Work to be completed »
Every line from the start of the records below to the line containing "if plain_byte (byte_of" should be retyped exactly, that line included, and no others.

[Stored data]
□ □ □ □ □
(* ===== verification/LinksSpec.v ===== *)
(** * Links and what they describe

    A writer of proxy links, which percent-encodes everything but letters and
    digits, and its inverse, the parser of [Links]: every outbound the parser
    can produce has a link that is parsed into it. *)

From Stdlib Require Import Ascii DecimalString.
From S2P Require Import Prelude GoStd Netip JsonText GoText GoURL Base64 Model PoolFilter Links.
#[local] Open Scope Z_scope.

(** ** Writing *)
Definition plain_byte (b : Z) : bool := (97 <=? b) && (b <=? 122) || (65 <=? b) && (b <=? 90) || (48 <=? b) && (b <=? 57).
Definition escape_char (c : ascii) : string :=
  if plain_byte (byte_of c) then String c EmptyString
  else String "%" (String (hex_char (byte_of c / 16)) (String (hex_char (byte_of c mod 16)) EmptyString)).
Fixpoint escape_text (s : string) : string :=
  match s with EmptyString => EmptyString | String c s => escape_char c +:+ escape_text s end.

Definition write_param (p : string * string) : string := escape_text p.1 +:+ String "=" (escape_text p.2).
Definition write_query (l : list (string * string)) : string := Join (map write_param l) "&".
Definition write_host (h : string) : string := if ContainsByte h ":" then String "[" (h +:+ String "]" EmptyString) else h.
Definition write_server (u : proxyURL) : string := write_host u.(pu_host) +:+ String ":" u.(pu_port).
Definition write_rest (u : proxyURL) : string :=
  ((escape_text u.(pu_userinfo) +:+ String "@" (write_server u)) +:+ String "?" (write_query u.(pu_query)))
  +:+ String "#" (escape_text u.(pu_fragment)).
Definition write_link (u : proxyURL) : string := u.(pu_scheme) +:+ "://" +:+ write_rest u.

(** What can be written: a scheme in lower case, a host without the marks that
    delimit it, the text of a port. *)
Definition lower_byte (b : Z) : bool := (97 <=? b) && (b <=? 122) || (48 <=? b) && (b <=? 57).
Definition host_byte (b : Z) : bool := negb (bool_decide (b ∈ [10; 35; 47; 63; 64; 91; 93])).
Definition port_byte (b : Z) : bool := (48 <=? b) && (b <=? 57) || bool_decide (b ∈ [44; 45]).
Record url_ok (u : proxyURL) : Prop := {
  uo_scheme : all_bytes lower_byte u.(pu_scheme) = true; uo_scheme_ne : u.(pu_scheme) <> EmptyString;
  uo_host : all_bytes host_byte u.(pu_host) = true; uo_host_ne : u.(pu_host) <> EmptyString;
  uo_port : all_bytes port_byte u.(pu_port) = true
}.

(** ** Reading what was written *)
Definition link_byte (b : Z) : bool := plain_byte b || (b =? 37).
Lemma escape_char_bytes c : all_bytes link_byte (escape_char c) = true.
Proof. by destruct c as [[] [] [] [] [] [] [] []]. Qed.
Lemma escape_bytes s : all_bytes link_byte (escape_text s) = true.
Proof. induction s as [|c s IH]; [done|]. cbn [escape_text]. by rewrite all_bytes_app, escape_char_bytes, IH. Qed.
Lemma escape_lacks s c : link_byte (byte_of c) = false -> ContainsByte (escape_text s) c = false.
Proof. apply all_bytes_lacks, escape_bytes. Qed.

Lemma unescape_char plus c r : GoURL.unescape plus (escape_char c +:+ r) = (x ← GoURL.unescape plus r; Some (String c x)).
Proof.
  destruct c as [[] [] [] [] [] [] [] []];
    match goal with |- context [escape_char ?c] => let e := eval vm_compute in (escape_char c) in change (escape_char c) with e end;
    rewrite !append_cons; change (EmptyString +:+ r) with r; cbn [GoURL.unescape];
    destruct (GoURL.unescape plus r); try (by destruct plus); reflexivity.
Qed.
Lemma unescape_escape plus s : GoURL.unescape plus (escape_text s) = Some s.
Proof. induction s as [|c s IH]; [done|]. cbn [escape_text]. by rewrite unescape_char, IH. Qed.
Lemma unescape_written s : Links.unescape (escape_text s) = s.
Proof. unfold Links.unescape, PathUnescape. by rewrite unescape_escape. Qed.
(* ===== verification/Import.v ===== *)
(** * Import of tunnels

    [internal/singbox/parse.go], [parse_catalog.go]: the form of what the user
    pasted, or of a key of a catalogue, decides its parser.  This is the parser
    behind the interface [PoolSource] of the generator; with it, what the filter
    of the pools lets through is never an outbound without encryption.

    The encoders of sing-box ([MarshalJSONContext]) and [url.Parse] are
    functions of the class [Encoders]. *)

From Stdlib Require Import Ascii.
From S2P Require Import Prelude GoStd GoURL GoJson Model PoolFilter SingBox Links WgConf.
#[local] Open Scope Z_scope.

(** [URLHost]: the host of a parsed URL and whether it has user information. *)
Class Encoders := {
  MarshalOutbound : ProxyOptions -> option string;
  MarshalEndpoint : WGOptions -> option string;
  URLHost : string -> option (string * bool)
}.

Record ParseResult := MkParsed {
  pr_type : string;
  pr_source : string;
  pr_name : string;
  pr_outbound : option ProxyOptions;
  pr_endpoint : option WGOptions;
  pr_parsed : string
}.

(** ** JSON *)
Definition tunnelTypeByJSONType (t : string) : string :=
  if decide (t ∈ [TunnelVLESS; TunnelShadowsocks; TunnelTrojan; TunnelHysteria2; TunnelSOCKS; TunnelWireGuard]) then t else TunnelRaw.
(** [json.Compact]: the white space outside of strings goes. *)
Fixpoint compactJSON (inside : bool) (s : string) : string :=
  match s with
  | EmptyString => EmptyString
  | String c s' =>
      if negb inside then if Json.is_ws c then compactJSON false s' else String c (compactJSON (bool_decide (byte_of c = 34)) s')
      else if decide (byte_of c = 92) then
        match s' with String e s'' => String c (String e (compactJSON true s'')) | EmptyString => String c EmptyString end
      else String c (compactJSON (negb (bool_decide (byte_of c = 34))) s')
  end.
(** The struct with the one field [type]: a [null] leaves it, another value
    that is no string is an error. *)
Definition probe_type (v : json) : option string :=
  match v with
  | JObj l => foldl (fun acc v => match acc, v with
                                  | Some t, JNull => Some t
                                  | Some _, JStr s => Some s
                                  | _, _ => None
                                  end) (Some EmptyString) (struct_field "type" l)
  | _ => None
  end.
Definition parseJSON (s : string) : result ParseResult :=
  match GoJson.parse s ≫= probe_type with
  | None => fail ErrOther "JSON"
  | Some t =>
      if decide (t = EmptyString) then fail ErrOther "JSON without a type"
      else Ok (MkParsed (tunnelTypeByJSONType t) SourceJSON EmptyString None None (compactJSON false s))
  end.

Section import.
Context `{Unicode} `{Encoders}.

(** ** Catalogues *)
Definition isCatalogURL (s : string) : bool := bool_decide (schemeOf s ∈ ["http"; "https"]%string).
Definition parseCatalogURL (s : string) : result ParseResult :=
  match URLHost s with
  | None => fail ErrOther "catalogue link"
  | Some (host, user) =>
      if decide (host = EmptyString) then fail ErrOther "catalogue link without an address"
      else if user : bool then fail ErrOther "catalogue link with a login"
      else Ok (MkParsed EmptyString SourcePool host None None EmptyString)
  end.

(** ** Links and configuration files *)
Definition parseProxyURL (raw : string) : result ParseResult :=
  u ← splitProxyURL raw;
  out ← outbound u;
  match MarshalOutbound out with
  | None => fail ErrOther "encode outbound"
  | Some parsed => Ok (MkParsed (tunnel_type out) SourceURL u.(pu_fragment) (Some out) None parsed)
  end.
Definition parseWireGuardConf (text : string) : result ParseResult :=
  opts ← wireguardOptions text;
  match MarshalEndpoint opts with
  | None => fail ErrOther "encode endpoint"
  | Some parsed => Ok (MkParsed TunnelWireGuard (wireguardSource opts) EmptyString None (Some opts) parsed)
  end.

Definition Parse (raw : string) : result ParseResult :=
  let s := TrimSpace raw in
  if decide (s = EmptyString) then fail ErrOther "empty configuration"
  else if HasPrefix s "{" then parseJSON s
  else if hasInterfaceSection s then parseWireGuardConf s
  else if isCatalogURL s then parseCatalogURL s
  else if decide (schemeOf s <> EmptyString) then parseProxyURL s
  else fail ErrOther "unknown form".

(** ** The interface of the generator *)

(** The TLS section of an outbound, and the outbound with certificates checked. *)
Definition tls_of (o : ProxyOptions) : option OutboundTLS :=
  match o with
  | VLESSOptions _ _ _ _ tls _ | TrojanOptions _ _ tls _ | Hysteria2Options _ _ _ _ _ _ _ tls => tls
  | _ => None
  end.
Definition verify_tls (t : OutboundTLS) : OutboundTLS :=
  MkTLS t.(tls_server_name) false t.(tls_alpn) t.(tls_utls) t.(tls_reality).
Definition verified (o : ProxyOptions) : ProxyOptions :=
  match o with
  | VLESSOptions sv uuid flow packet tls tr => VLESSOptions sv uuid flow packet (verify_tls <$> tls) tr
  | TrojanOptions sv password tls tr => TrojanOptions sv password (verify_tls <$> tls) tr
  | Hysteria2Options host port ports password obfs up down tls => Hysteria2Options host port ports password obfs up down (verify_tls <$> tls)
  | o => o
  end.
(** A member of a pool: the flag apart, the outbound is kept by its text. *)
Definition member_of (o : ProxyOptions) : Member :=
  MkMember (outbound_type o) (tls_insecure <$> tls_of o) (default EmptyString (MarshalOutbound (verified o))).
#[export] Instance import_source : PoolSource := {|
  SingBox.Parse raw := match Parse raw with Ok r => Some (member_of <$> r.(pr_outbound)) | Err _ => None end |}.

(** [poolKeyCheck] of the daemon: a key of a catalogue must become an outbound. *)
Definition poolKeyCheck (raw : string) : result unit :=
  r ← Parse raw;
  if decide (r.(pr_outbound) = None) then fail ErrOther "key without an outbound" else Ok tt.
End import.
□ □ □ □ □
Response to the task »
(* ===== verification/LinksSpec.v ===== *)
(** * Links and what they describe

    A writer of proxy links, which percent-encodes everything but letters and
    digits, and its inverse, the parser of [Links]: every outbound the parser
    can produce has a link that is parsed into it. *)

From Stdlib Require Import Ascii DecimalString.
From S2P Require Import Prelude GoStd Netip JsonText GoText GoURL Base64 Model PoolFilter Links.
#[local] Open Scope Z_scope.

(** ** Writing *)
Definition plain_byte (b : Z) : bool := (97 <=? b) && (b <=? 122) || (65 <=? b) && (b <=? 90) || (48 <=? b) && (b <=? 57).
Definition escape_char (c : ascii) : string :=
  if plain_byte (byte_of c) then String c EmptyString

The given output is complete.